New Delhi: Global brokerage firm Morgan Stanley has reiterated that BSE Sensex would hit the 1-lakh mark by June 2026 in a bull case scenario. It may be noted that the global brokerage firm’s bold prediction comes at a time when foreign investors have seen pulling out money from the Indian stock market.

The foreign portfolio investors have resorted to relentless selling and their positioning has dropped down to the levels since data began in 2000.

“The equity market may be underestimating the likely turn in the growth cycle. The earnings and market peak are ahead of us,” ET quoted Morgan Stanley’s equity strategist Ridham Desai as saying.

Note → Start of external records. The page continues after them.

(** *** What the load changes outside the module namespace *)

(** PygmentsBridge in the heap the load leaves: its attribute is rebound,
    its bases and its other attributes are those of before. *)
Lemma loaded_heap_pb m pb lf c o olf (h : gmap loc object) :
  h !! pb = Some o → h !! lf = Some olf →
  ∃ o', loaded_heap m pb lf c o olf h !! pb = Some o' ∧
        bases o' = bases o ∧
        attrs o' = <["latex_formatter" := VRef c]> (attrs o).
Proof.
  intros Hpb Hlf. unfold loaded_heap. eexists. split; [apply lookup_insert_eq|].
  destruct (decide (pb = lf)) as [->|Hne]; [|split; reflexivity].
  rewrite Hpb in Hlf. injection Hlf as <-. split; reflexivity.
Qed.

Lemma bindings_CustomLatexFormatter pb lf c (g : gmap string value) :
  bind_all (bindings pb lf c) g !! "CustomLatexFormatter" = Some (VRef c).
Proof.
  unfold bind_all, bindings. cbn [foldl fst snd].
  rewrite lookup_insert_ne by done. apply lookup_insert_eq.
Qed.

(** After the load, the module variables hold the values of [Conf]
    (compare [load_run], which gives the namespace as [bind_all]). *)
Lemma bindings_man_pages pb lf c (g : gmap string value) :
  bind_all (bindings pb lf c) g !! "man_pages" =
  Some (VList (of_man_page <$> Conf.man_pages)).
Proof. unfold bind_all, bindings. cbn [foldl fst snd]. apply lookup_insert_eq. Qed.

Example load_sphinx_store :
  ∃ s' o',
    load sphinx_store = Some (tt, s') ∧
    heap s' !! 1%positive = Some o' ∧
    attrs o' !! "latex_formatter" = Some (VRef 4%positive) ∧
    attrs o' !! "html_formatter" = Some (VRef 3%positive) ∧
    globals s' !! "CustomLatexFormatter" = Some (VRef 4%positive).
Proof.
  eexists _, _. split; [vm_compute; reflexivity|].
  repeat split; vm_compute; reflexivity.
Qed.

Lemma loaded_heap_new m pb lf c o olf (h : gmap loc object) :
  c ≠ pb → loaded_heap m pb lf c o olf h !! c = Some (CustomLatexFormatter_class m lf).
Proof.
  intros Hne. unfold loaded_heap.
  rewrite lookup_insert_ne by congruence. apply lookup_insert_eq.
Qed.

Lemma loaded_heap_lf m pb lf c o olf (h : gmap loc object) :
  c ≠ lf → is_Some (loaded_heap m pb lf c o olf h !! lf).
Proof.
  intros Hne. unfold loaded_heap. destruct (decide (pb = lf)) as [->|Hpl].
  - rewrite lookup_insert_eq. eauto.
  - rewrite !lookup_insert_ne by congruence. rewrite lookup_insert_eq. eauto.
Qed.

Lemma loaded_heap_frame m pb lf c o olf (h : gmap loc object) l :
  l ≠ pb → l ≠ lf → l ≠ c → loaded_heap m pb lf c o olf h !! l = h !! l.
Proof.
  intros H1 H2 H3. unfold loaded_heap.
  rewrite !lookup_insert_ne by congruence. reflexivity.
Qed.

(** C2, as stated, fails: run in Sphinx, the load rebinds the attribute
    latex_formatter of the imported class PygmentsBridge, so an object that
    was on the heap before the load is not as it was. *)
Lemma load_not_side_effect_free : ¬ side_effect_free sphinx_store.
Proof.
  intros Hfree.
  assert (Hrun : ∃ s', load sphinx_store = Some (tt, s') ∧
                       heap s' !! 1%positive ≠ heap sphinx_store !! 1%positive).
  { eexists. split; [vm_compute; reflexivity|]. vm_compute. discriminate. }
  destruct Hrun as (s' & Hload & Hdiff).
  destruct (Hfree s' Hload) as [_ Hheap].
  destruct (heap sphinx_store !! 1%positive) as [o|] eqn:Ho; [|discriminate].
  apply Hdiff. exact (Hheap _ _ Ho).
Qed.

(** C2, amended: from a store in which both modules are already imported
    and the two imported names are ordinary classes of the heap, the load
    returns and changes the state outside the module namespace in exactly
    two places. The class statement allocates the class
    CustomLatexFormatter at an identity [c] that was unused, binds the
    module variable of that name to it and adds it to the subclasses of
    LatexFormatter; line 77 sets the attribute latex_formatter of
    PygmentsBridge to that class. The table of imported modules, the bases
    and every other attribute of PygmentsBridge, the bases and, unless it
    is PygmentsBridge itself, the attributes of LatexFormatter, and every
    other object of the heap are as they were. *)
Theorem load_effects_outside_namespace s ns1 ns2 pb lf o olf :
  modules s !! "sphinx.highlighting" = Some ns1 →
  ns1 !! "PygmentsBridge" = Some (VRef pb) →
  modules s !! "pygments.formatters.latex" = Some ns2 →
  ns2 !! "LatexFormatter" = Some (VRef lf) →
  heap s !! pb = Some o →
  heap s !! lf = Some olf →
  ∃ s' c oc o' olf',
    load s = Some (tt, s') ∧
    modules s' = modules s ∧
    heap s !! c = None ∧
    globals s' !! "CustomLatexFormatter" = Some (VRef c) ∧
    heap s' !! c = Some oc ∧
    bases oc = [lf] ∧
    subclasses oc = [] ∧
    attrs oc !! "__init__" = Some (VFun "CustomLatexFormatter.__init__") ∧
    heap s' !! pb = Some o' ∧
    bases o' = bases o ∧
    attrs o' !! "latex_formatter" = Some (VRef c) ∧
    (∀ a, a ≠ "latex_formatter" → attrs o' !! a = attrs o !! a) ∧
    heap s' !! lf = Some olf' ∧
    bases olf' = bases olf ∧
    subclasses olf' = (subclasses olf ++ [c])%list ∧
    (pb ≠ lf → subclasses o' = subclasses o ∧ attrs olf' = attrs olf) ∧
    (∀ l, l ≠ pb → l ≠ lf → l ≠ c → heap s' !! l = heap s !! l).
Proof.
  intros Hm1 Hn1 Hm2 Hn2 Hpb Hlf.
  pose proof (fresh_loc_ne _ _ _ Hpb) as Hcpb.
  pose proof (fresh_loc_ne _ _ _ Hlf) as Hclf.
  pose proof (load_run s ns1 ns2 pb lf o olf Hm1 Hn1 Hm2 Hn2 Hpb Hlf) as Hrun.
  set (c := fresh (dom (heap s))) in *.
  assert (Hframe : ∀ l, l ≠ pb → l ≠ lf → l ≠ c →
            loaded_heap (module_name (globals s)) pb lf c o olf (heap s) !! l = heap s !! l).
  { intros l H1 H2 H3. unfold loaded_heap.
    rewrite !lookup_insert_ne by congruence. reflexivity. }
  assert (Hnew : loaded_heap (module_name (globals s)) pb lf c o olf (heap s) !! c =
                 Some (CustomLatexFormatter_class (module_name (globals s)) lf)).
  { unfold loaded_heap. rewrite lookup_insert_ne by congruence. apply lookup_insert_eq. }
  assert (Hinit : attrs (CustomLatexFormatter_class (module_name (globals s)) lf) !! "__init__"
                  = Some (VFun "CustomLatexFormatter.__init__")).
  { cbn [attrs CustomLatexFormatter_class]. unfold class_dict.
    apply lookup_union_Some_l, lookup_singleton_eq. }
  assert (Hfresh : heap s !! c = None) by apply not_elem_of_dom, is_fresh.
  assert (Hattr : ∀ (ob : object) a, a ≠ "latex_formatter" →
            attrs (set_attr "latex_formatter" (VRef c) ob) !! a = attrs ob !! a).
  { intros ob a Ha. cbn [attrs set_attr]. apply lookup_insert_ne. congruence. }
  destruct (decide (pb = lf)) as [Heq|Hneq].
  - subst lf. rewrite Hpb in Hlf. injection Hlf as <-.
    eexists _, c, _, (set_attr "latex_formatter" (VRef c) (register_subclass c o)), _.
    split; [exact Hrun|]. cbn [globals modules heap].
    split; [reflexivity|]. split; [exact Hfresh|].
    split; [apply bindings_CustomLatexFormatter|].
    split; [exact Hnew|]. split; [reflexivity|]. split; [reflexivity|].
    split; [exact Hinit|].
    assert (Hl : loaded_heap (module_name (globals s)) pb pb c o o (heap s) !! pb =
                 Some (set_attr "latex_formatter" (VRef c) (register_subclass c o))).
    { unfold loaded_heap. rewrite decide_True by reflexivity. apply lookup_insert_eq. }
    split; [exact Hl|]. split; [reflexivity|].
    split; [apply lookup_insert_eq|].
    split; [intros a Ha; exact (Hattr _ a Ha)|].
    split; [exact Hl|]. split; [reflexivity|]. split; [reflexivity|].
    split; [intros Hne; destruct Hne; reflexivity|].
    exact Hframe.
  - eexists _, c, _, (set_attr "latex_formatter" (VRef c) o), (register_subclass c olf).
    split; [exact Hrun|]. cbn [globals modules heap].
    split; [reflexivity|]. split; [exact Hfresh|].
    split; [apply bindings_CustomLatexFormatter|].
    split; [exact Hnew|]. split; [reflexivity|]. split; [reflexivity|].
    split; [exact Hinit|].
    split.
    { unfold loaded_heap. rewrite decide_False by exact Hneq. apply lookup_insert_eq. }
    split; [reflexivity|].
    split; [apply lookup_insert_eq|].
    split; [intros a Ha; exact (Hattr _ a Ha)|].
    split.
    { unfold loaded_heap. rewrite !lookup_insert_ne by congruence. apply lookup_insert_eq. }
    split; [reflexivity|]. split; [reflexivity|].
    split; [intros _; split; reflexivity|].
    exact Hframe.
Qed.
(** * air-health-jp: cleaning and monthly aggregation (src/data/load_data.py)

    A shallow embedding of [clean_data] and [aggregate_monthly] together
    with the pandas operations they call.

    Conventions of the embedding.
    - A pandas column is a typed sequence ([series]): a number column
      (int64/float64; NaN is [None]), an object column holding text (NaN
      is [None]) or a datetime64 column (NaT is [None]).  Numbers are exact
      rationals; rounding, infinities and the bool dtype are outside the
      model.
    - A [DataFrame] is the ordered list of its named columns.  Frames are
      Python objects: they live in a [heap] and are handled through
      references, because [clean_data] assigns into the frame it is given.
    - [pd.to_datetime] is a library routine whose accepted formats are
      not part of this repository: the development is parametric in the
      text parser and in the epoch conversion of numbers ([DateParser]);
      [iso_dates] is the instance the examples run with.
    - A month bucket of [resample('M')] is identified by its month ordinal
      [12 * year + (month - 1)]; [bucket_label] gives the month-end
      timestamp pandas prints for it. *)

From Stdlib Require Import ZArith QArith Qround Lia Ascii.
From stdpp Require Import base option list strings sorting gmap pretty.

(** ** Values *)

Record timestamp := Timestamp { ts_year : Z; ts_month : Z; ts_day : Z }.

(** A single value, as the spec's data model has it. *)
Inductive cell :=
| NA
| Num (q : Q)
| Text (s : string)
| Stamp (t : timestamp).

Inductive series :=
| Float64 (v : list (option Q))
| Object (v : list (option string))
| Datetime (v : list (option timestamp)).
Lemma add_coefficients_eq (species_name : string) (a b c lower upper : R)
    (self : AntoineCoefficientLib) :
  add_coefficients species_name a b c lower upper self
  = (Ok tt,
     set_antoine_coeff_lib self
       (<[species_name :=
            registered self species_name ++ [mk_coeff_dict a b c lower upper]]>
          (antoine_coeff_lib self))).
Proof.
  unfold add_coefficients, registered. unfold_method. rewrite py_in_lookup.
  by destruct (antoine_coeff_lib self !! species_name).
Qed.

(** A species has an entry exactly when it was registered: a fresh instance
    has none, a registration creates one and never removes another. *)
Lemma __init___no_entry (temperature_units pressure_units source : string)
    (is_log10 : bool) (species_name : string) :
  antoine_coeff_lib (__init__ temperature_units pressure_units source is_log10)
    !! species_name = None.
Proof. apply lookup_empty. Qed.

Lemma add_coefficients_no_entry (species_name other : string)
    (a b c lower upper : R) (self : AntoineCoefficientLib) :
  antoine_coeff_lib (add_coefficients species_name a b c lower upper self).2
    !! other = None
  <-> other <> species_name /\ antoine_coeff_lib self !! other = None.
Proof.
  rewrite add_coefficients_eq. simpl.
  destruct (decide (other = species_name)) as [->|Hne].
  - rewrite lookup_insert_eq. split; [discriminate | by intros [? _]].
  - rewrite lookup_insert_ne by done. split; [done | by intros [_ ?]].
Qed.

Lemma register_set_eq (species_name : string) (d : coeff_dict)
    (self : AntoineCoefficientLib) :
  register_set species_name d self
  = (Ok tt,
     set_antoine_coeff_lib self
       (<[species_name := registered self species_name ++ [d]]>
          (antoine_coeff_lib self))).
Proof. unfold register_set. rewrite add_coefficients_eq. by destruct d. Qed.

(** The library of [src.py] after its one registration. *)

Lemma boublik_et_al_methanol :
  antoine_coeff_lib boublik_et_al !! METHANOL = Some [methanol_set].
Proof.
  unfold boublik_et_al. rewrite add_coefficients_eq. simpl.
  by rewrite lookup_insert_eq.
Qed.

Lemma boublik_et_al_ethanol :
  antoine_coeff_lib boublik_et_al !! ETHANOL = None.
Proof.
  unfold boublik_et_al. rewrite add_coefficients_eq. simpl.
  by rewrite lookup_insert_ne.
Qed.

Lemma boublik_et_al_is_log10 : is_log10 boublik_et_al = true.
Proof. unfold boublik_et_al. by rewrite add_coefficients_eq. Qed.

Lemma boublik_et_al_temperature_units :
  temperature_units boublik_et_al = CELSIUS.
Proof. unfold boublik_et_al. by rewrite add_coefficients_eq. Qed.

Lemma methanol_in_range (T : R) :
  14.9 <= T <= 83.7 -> in_range T methanol_set.
Proof. unfold in_range, methanol_set. simpl. lra. Qed.

Lemma methanol_check_50 : _check_temperature 50 methanol_set = true.
Proof. apply _check_temperature_in_range, methanol_in_range. lra. Qed.

Section Properties.

Variable py_str : R -> string.

Lemma get_coeffs_eq (species_name : string) (temperature : R)
    (self : AntoineCoefficientLib) :
  get_coeffs py_str species_name temperature self
  = match antoine_coeff_lib self !! species_name with
    | None =>
        (Raise (SpeciesNotFound [SpeciesNotFound_message species_name]), self)
    | Some coeffs =>
        match get_coeffs_loop temperature coeffs with
        | Some dct => (Ok dct, self)
        | None =>
            (Raise (TemperatureOutOfRange
                      [TemperatureOutOfRange_message py_str temperature
                         (temperature_units self)]), self)
        end
    end.
Proof.
  unfold get_coeffs. unfold_method. rewrite py_in_lookup.
  destruct (antoine_coeff_lib self !! species_name) as [coeffs|]; simpl; [|done].
  by destruct (get_coeffs_loop temperature coeffs).
Qed.

Lemma get_coeffs_Ok_check (species_name : string) (temperature : R)
    (self self' : AntoineCoefficientLib) (dct : coeff_dict) :
  get_coeffs py_str species_name temperature self = (Ok dct, self') ->
  _check_temperature temperature dct = true.
Proof.
  rewrite get_coeffs_eq.
  destruct (antoine_coeff_lib self !! species_name) as [coeffs|]; [|discriminate].
  destruct (get_coeffs_loop temperature coeffs) as [d|] eqn:Hloop; [|discriminate].
  intros [= -> _]. apply get_coeffs_loop_Some in Hloop.
  destruct Hloop as (_ & _ & _ & _ & Hin).
  by apply _check_temperature_in_range.
Qed.

Lemma get_saturation_pressure_eq (species_name : string) (temperature : R)
    (self : AntoineCoefficientLib) :
  get_saturation_pressure py_str species_name temperature self
  = match antoine_coeff_lib self !! species_name with
    | None => (Raise (SpeciesNotFound []), self)
    | Some coeffs =>
        match get_coeffs_loop temperature coeffs with
        | Some dct =>
            (saturation_pressure (COEFF_A dct) (COEFF_B dct) (COEFF_C dct)
               temperature (is_log10 self), self)
        | None =>
            (Raise (TemperatureOutOfRange
                      [TemperatureOutOfRange_message py_str temperature
                         (temperature_units self)]), self)
        end
    end.
Proof.
  unfold get_saturation_pressure, mbind, method_bind, get_self at 1.
  rewrite py_in_lookup.
  pose proof (get_coeffs_eq species_name temperature self) as Hget.
  pose proof (get_coeffs_Ok_check species_name temperature self) as Hcheck.
  destruct (antoine_coeff_lib self !! species_name) as [coeffs|]; simpl; [|done].
  destruct (get_coeffs_loop temperature coeffs) as [d|]; rewrite Hget; [|done].
  by rewrite (Hcheck self d Hget).
Qed.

“There is a strong case for re-rating. India is likely to gain share in global output in the coming decades, driven by strong foundational factors, including robust population growth, a functioning democracy, macro-stability-influenced policy, better infrastructure, a rising entrepreneurial class, and improving social outcomes,” Desai added.

1 Lakh Sensex Target: Risks and Challenges 

Morgan Stanley has set the Sensex base case target of 89,000 by June 2026 if there is a 12% gain. It suggested that the index would trade at a trailing P/E multiple of 23.5x, above the 25-year average of 21x.

Morgan Stanley has said that its prediction of a bull-case scenario can be a possibility if oil prices are continuously below US$65, GST reforms and lower interest rates. It also stated that the tariff related issues needed to be sorted at global level which would improve growth prospects and the earnings growth compound at 19% annually over FY2025-28 then the Sensex can touch the 1-lakh mark.

The brokerage firm official expressed confidence in India’s growth story, the country has the potential to become the most sought-after consumer market, witness credit to GDP rise, and manufacturing gain share in GDP.

“The falling intensity of oil in GDP and rising share of exports, especially services, along with fiscal consolidation (with a likely primary surplus in three years), imply a lower savings imbalance. This will allow structurally lower real rates,” ET quoted Desai.

Desai added that Morgan Stanley’s prediction is based on India achieving the holy grail of investing: “High growth with low volatility, falling interest rates, and low beta = higher P/E,” he said.

“Lower inflation volatility, resulting from both supply-side and policy changes (flexible inflation targeting), means that volatility in interest rates and growth rates is likely to fall in the coming years,” he further stated.